- What is needed -
When the word "exact" appears in a line of the data below, list that line.

[Saved data entries]

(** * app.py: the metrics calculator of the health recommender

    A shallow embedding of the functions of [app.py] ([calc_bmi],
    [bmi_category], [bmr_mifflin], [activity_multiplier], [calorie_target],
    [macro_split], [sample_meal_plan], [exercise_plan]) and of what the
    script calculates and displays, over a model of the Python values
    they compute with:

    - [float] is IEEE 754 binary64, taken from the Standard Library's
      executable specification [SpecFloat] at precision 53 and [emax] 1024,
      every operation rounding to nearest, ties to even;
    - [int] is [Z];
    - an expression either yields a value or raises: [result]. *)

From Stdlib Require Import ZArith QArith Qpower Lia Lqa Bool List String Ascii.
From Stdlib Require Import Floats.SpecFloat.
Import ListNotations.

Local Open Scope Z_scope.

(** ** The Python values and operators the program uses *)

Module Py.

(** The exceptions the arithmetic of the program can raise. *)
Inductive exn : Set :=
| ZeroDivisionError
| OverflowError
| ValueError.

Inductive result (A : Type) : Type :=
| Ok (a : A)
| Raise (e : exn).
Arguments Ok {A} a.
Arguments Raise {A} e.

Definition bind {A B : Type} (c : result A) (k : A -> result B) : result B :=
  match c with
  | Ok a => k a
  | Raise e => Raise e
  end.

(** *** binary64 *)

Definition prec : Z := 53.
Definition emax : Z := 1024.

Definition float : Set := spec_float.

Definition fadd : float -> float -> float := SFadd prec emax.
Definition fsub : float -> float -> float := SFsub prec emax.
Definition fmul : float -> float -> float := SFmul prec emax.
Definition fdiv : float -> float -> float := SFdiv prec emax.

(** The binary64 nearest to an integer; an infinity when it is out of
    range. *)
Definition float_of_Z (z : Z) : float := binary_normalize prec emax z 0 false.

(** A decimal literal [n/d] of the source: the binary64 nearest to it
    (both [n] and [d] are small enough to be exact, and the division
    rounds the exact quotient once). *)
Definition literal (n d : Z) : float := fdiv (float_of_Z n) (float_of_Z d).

- Output for this task -
    (both [n] and [d] are small enough to be exact, and the division
    rounds the exact quotient once). *)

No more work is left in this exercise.